Look below for the line holding "exists cl'. rewrite" and the line holding "no_alert cl1 -> no_alert cl2 ->". Transcribe exactly those lines and all lines between them, nothing more.

*** Source records

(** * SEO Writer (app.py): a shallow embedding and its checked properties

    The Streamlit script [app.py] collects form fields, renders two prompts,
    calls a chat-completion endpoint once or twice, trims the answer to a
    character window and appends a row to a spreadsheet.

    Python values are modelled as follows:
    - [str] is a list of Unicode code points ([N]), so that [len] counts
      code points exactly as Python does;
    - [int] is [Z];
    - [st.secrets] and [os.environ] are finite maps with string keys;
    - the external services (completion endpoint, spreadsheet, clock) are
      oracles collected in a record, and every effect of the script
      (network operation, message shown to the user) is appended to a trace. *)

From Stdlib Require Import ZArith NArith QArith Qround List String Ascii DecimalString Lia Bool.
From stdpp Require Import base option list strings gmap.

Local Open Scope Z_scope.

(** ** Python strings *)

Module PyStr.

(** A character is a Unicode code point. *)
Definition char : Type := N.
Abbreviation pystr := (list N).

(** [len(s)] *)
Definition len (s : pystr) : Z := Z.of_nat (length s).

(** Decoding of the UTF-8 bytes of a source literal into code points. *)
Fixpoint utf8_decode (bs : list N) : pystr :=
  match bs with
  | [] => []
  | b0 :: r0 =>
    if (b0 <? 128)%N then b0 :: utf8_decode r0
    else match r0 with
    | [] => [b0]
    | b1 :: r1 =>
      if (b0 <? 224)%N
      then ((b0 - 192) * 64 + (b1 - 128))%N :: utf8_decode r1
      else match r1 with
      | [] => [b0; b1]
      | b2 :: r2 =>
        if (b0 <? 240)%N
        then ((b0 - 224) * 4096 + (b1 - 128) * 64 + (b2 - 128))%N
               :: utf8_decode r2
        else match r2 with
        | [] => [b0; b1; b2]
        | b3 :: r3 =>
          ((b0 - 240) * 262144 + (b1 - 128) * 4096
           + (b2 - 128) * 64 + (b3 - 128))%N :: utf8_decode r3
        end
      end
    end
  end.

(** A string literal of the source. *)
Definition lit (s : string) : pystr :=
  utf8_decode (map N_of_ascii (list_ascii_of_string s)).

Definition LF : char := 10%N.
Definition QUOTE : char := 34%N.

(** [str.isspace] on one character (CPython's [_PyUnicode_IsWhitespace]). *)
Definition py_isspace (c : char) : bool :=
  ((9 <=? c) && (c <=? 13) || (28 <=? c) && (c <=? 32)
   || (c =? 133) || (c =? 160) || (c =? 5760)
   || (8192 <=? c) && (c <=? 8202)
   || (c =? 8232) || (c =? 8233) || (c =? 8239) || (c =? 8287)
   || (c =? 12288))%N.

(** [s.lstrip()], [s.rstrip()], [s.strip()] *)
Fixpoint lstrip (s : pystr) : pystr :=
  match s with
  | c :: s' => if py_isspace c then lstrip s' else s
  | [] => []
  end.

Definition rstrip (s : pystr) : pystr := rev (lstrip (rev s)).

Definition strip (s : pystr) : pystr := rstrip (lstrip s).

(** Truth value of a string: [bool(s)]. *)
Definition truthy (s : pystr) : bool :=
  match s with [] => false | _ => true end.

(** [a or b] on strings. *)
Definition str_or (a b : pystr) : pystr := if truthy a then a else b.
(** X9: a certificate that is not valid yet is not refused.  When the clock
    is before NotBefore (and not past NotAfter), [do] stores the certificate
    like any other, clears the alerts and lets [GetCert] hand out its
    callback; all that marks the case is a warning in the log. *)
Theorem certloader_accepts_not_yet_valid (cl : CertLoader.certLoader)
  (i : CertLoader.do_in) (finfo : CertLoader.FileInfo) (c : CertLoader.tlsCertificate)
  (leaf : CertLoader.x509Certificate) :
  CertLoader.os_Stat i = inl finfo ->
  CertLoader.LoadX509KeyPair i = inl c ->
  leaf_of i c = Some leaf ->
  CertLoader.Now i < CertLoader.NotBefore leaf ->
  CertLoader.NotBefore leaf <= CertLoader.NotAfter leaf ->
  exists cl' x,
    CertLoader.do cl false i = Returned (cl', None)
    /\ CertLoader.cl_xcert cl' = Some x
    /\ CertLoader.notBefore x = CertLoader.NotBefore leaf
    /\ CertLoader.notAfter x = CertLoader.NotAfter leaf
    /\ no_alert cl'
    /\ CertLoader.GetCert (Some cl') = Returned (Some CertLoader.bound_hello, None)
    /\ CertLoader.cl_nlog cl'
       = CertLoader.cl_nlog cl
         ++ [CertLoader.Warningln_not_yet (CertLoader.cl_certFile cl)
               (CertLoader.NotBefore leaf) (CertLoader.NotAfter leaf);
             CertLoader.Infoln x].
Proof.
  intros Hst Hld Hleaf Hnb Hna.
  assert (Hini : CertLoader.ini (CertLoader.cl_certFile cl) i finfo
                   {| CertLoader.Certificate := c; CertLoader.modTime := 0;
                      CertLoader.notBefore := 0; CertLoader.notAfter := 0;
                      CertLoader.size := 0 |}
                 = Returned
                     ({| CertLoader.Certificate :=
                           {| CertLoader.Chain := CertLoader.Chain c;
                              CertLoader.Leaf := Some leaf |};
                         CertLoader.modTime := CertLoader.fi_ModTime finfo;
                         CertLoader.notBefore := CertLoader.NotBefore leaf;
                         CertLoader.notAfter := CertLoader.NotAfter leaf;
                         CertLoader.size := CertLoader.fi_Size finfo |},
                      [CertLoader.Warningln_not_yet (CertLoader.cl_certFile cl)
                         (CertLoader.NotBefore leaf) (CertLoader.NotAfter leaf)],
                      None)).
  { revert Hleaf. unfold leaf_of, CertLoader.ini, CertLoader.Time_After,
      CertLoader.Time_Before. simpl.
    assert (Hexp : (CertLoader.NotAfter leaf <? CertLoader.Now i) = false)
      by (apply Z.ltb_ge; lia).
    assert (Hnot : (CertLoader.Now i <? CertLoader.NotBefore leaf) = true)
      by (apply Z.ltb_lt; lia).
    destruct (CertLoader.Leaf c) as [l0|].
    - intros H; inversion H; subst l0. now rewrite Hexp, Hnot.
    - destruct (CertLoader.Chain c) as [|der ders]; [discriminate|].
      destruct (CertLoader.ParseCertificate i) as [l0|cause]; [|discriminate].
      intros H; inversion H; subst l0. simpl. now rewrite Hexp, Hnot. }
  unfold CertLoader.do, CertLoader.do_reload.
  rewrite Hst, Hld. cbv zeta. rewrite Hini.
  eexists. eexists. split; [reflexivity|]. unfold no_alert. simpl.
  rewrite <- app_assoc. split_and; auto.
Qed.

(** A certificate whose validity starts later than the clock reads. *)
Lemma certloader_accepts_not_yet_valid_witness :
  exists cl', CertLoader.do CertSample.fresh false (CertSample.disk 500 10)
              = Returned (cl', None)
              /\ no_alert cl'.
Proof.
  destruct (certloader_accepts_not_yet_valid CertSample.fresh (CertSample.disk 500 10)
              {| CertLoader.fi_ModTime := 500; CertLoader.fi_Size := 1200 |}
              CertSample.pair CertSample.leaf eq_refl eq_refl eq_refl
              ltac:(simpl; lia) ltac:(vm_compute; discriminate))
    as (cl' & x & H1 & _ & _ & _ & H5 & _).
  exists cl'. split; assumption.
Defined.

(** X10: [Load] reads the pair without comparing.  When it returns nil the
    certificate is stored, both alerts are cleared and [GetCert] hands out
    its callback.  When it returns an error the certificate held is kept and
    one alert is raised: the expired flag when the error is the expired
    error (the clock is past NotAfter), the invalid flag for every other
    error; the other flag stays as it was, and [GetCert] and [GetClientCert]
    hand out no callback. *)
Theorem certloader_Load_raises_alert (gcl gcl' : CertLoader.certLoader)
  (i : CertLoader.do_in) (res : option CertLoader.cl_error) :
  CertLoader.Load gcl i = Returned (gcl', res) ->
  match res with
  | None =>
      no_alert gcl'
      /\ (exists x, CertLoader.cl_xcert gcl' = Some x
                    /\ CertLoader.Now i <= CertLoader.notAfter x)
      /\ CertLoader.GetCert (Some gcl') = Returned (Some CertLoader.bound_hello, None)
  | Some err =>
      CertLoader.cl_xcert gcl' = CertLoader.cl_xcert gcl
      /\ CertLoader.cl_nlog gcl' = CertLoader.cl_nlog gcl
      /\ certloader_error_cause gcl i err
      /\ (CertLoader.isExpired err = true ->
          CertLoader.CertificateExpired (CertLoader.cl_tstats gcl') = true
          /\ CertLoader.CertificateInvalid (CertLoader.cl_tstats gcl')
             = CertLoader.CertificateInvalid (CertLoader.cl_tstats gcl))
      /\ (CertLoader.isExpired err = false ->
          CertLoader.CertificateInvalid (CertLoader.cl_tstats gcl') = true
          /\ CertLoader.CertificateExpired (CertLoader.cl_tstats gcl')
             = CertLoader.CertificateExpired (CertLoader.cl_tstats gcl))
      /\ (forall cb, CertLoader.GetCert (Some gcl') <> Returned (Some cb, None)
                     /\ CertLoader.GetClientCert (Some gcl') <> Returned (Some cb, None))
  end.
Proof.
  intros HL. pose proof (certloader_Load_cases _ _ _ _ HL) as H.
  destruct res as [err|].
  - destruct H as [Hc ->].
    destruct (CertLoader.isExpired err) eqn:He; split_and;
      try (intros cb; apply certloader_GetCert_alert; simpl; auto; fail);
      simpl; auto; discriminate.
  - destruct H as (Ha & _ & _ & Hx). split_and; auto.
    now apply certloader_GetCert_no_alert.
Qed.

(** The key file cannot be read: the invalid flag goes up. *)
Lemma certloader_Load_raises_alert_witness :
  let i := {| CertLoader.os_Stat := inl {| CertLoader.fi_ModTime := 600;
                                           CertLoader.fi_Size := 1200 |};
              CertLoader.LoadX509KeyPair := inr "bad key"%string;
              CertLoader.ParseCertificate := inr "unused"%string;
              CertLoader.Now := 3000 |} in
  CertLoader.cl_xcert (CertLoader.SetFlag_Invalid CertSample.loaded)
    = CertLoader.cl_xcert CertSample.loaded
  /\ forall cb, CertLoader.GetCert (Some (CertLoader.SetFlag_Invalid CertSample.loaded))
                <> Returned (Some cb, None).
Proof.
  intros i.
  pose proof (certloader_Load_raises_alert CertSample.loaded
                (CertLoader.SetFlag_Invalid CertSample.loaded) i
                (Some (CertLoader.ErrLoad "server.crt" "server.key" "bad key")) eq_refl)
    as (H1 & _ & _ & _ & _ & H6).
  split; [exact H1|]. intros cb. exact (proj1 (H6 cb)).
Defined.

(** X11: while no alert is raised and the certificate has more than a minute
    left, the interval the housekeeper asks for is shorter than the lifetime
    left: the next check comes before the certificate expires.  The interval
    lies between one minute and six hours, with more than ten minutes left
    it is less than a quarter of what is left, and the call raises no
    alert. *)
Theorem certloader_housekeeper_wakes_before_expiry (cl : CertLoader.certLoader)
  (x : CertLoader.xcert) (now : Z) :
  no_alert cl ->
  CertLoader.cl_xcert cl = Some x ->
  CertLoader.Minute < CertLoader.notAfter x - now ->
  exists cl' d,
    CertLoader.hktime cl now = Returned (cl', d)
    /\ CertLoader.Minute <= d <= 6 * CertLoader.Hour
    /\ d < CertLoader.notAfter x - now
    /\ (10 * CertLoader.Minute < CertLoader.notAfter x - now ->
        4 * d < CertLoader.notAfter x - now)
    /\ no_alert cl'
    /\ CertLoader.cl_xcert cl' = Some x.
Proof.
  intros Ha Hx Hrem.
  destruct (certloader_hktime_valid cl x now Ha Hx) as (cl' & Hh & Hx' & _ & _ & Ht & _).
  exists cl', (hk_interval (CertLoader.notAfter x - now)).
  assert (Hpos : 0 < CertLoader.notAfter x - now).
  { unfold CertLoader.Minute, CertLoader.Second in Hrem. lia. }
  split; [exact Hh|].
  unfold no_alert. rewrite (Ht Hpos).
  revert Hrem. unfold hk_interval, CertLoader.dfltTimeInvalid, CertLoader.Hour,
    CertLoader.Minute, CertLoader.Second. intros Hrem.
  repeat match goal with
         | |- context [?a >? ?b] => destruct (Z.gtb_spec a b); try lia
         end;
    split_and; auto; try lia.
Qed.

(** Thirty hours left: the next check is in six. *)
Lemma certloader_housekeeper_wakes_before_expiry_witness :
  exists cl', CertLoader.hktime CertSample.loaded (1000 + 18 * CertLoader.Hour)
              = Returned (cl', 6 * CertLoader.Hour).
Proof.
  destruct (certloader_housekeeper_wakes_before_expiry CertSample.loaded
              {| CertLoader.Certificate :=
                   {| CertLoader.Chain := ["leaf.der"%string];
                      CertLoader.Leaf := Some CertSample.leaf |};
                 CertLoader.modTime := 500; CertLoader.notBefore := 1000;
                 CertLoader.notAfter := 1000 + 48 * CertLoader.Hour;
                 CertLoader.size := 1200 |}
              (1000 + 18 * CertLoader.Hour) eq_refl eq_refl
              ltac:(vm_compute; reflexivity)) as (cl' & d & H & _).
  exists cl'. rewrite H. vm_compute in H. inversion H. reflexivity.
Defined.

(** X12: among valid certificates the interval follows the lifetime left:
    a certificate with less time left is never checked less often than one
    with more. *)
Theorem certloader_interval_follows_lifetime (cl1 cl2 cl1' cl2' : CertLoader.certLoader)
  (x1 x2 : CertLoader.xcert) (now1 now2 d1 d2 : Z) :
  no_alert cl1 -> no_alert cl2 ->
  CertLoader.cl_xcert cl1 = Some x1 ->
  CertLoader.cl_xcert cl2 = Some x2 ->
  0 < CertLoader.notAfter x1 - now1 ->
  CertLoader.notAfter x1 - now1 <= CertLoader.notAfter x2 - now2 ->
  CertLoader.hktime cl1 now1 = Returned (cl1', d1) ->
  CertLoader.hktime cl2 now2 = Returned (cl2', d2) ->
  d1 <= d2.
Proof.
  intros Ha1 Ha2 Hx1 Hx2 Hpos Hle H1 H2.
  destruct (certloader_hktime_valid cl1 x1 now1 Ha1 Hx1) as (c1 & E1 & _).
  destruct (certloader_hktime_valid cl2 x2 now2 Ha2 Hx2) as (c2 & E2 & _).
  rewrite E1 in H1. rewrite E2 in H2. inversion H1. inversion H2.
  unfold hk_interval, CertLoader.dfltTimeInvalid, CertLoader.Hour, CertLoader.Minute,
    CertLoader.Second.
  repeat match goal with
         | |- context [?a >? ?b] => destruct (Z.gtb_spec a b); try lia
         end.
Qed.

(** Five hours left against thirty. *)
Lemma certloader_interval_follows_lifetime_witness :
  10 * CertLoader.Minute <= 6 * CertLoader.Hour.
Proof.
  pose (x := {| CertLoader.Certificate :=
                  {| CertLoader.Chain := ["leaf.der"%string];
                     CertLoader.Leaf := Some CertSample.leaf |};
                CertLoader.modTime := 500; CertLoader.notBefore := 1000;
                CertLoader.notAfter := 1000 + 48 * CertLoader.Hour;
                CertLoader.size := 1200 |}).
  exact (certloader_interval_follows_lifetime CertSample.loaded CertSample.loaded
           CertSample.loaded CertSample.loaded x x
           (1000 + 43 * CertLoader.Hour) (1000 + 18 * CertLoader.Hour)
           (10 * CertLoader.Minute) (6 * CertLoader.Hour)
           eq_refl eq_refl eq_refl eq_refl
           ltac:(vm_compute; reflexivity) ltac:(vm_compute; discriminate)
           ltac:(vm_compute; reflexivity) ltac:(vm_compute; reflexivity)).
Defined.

******
*** Source records

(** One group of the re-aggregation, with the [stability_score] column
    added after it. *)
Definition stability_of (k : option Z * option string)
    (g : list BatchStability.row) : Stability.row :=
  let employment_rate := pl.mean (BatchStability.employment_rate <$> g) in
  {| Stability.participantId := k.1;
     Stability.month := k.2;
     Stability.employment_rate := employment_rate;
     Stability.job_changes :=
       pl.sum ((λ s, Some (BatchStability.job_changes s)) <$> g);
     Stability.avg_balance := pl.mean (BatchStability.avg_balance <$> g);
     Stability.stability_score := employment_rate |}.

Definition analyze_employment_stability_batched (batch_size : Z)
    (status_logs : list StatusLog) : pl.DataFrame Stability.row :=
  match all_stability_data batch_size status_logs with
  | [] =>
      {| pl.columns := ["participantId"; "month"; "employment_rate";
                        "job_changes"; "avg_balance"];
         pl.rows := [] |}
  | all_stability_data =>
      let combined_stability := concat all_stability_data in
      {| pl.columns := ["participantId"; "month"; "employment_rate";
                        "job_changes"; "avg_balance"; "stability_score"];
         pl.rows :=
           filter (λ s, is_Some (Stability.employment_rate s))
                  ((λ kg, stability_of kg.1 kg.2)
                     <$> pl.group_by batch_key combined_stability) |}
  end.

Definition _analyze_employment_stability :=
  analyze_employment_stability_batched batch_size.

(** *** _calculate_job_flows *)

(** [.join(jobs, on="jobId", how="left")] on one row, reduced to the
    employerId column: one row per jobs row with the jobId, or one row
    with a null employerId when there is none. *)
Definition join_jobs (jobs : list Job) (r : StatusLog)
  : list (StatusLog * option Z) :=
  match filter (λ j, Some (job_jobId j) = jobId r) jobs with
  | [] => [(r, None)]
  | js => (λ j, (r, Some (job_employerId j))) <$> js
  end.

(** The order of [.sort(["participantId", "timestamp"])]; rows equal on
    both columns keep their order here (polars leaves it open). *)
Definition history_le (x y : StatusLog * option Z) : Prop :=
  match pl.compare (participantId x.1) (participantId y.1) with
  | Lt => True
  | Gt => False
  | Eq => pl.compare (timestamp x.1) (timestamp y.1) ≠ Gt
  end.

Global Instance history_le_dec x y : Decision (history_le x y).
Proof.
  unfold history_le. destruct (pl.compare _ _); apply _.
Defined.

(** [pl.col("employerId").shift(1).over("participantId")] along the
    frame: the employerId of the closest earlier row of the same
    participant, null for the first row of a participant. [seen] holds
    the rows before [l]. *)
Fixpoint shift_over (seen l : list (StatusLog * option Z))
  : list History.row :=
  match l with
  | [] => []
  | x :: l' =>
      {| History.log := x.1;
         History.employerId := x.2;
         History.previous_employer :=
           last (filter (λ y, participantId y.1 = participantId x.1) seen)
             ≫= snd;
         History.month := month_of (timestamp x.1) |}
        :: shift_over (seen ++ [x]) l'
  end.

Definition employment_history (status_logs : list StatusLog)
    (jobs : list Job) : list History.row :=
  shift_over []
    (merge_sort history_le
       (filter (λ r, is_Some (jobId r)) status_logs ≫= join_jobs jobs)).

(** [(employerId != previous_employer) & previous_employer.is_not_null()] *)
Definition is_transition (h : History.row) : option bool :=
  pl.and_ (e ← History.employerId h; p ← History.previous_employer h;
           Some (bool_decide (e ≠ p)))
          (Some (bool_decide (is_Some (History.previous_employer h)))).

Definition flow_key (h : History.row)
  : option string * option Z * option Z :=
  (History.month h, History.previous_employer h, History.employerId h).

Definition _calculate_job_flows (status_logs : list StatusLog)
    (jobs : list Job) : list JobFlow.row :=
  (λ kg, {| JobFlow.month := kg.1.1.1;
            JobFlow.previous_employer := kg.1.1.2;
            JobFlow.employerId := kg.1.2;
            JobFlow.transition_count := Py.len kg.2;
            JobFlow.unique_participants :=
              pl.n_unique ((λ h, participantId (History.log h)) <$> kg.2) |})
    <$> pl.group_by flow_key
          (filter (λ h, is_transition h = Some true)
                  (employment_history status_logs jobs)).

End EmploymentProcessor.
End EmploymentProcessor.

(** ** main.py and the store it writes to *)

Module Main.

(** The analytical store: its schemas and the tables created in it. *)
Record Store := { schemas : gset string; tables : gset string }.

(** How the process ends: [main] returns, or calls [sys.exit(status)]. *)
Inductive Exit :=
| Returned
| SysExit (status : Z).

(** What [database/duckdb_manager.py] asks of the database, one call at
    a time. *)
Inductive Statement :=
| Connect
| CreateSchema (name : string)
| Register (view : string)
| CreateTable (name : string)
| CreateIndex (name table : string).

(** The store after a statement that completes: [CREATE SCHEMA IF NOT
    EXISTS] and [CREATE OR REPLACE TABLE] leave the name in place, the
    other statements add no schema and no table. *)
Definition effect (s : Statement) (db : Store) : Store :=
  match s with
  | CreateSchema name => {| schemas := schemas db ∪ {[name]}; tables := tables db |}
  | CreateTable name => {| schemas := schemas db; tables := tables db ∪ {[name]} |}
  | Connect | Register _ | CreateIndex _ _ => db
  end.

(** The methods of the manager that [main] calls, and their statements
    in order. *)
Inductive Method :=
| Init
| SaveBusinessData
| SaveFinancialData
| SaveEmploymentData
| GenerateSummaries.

******
*** Source records

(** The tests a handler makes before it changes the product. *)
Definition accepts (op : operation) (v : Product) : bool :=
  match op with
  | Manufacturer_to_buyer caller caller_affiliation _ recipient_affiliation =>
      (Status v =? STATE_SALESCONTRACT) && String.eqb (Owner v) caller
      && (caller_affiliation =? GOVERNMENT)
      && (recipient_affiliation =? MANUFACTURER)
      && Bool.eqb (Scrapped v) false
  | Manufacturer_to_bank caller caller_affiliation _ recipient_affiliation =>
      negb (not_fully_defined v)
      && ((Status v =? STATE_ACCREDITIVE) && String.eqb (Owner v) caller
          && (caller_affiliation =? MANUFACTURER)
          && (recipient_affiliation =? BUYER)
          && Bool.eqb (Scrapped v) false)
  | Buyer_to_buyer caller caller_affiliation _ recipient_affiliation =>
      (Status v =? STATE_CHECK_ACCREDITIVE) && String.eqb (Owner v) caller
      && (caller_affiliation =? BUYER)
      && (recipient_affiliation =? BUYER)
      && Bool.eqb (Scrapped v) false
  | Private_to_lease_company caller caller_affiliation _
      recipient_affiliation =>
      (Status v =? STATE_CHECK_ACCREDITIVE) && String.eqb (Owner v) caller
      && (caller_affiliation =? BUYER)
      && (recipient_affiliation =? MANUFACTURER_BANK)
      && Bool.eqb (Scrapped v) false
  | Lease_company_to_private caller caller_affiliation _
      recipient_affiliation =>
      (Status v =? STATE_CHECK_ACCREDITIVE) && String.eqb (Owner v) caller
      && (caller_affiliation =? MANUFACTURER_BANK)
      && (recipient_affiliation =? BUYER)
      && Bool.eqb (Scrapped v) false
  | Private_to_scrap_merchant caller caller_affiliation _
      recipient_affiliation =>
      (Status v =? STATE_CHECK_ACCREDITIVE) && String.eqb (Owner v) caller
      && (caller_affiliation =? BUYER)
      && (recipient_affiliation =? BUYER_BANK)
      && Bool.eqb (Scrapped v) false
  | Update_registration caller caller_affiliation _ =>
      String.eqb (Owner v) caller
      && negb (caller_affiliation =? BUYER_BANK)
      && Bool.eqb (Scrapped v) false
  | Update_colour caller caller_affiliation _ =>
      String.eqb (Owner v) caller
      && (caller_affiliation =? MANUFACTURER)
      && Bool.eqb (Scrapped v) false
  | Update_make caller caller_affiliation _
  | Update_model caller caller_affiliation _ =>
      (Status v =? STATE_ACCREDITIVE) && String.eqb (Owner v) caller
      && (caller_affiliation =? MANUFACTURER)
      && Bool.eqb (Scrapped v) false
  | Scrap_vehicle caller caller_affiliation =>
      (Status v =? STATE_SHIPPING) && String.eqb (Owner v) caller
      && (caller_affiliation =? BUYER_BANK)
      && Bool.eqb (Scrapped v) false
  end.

******

* **Written response**
  exists cl'. rewrite H. vm_compute in H. inversion H. reflexivity.
Defined.

(** X12: among valid certificates the interval follows the lifetime left:
    a certificate with less time left is never checked less often than one
    with more. *)
Theorem certloader_interval_follows_lifetime (cl1 cl2 cl1' cl2' : CertLoader.certLoader)
  (x1 x2 : CertLoader.xcert) (now1 now2 d1 d2 : Z) :
  no_alert cl1 -> no_alert cl2 ->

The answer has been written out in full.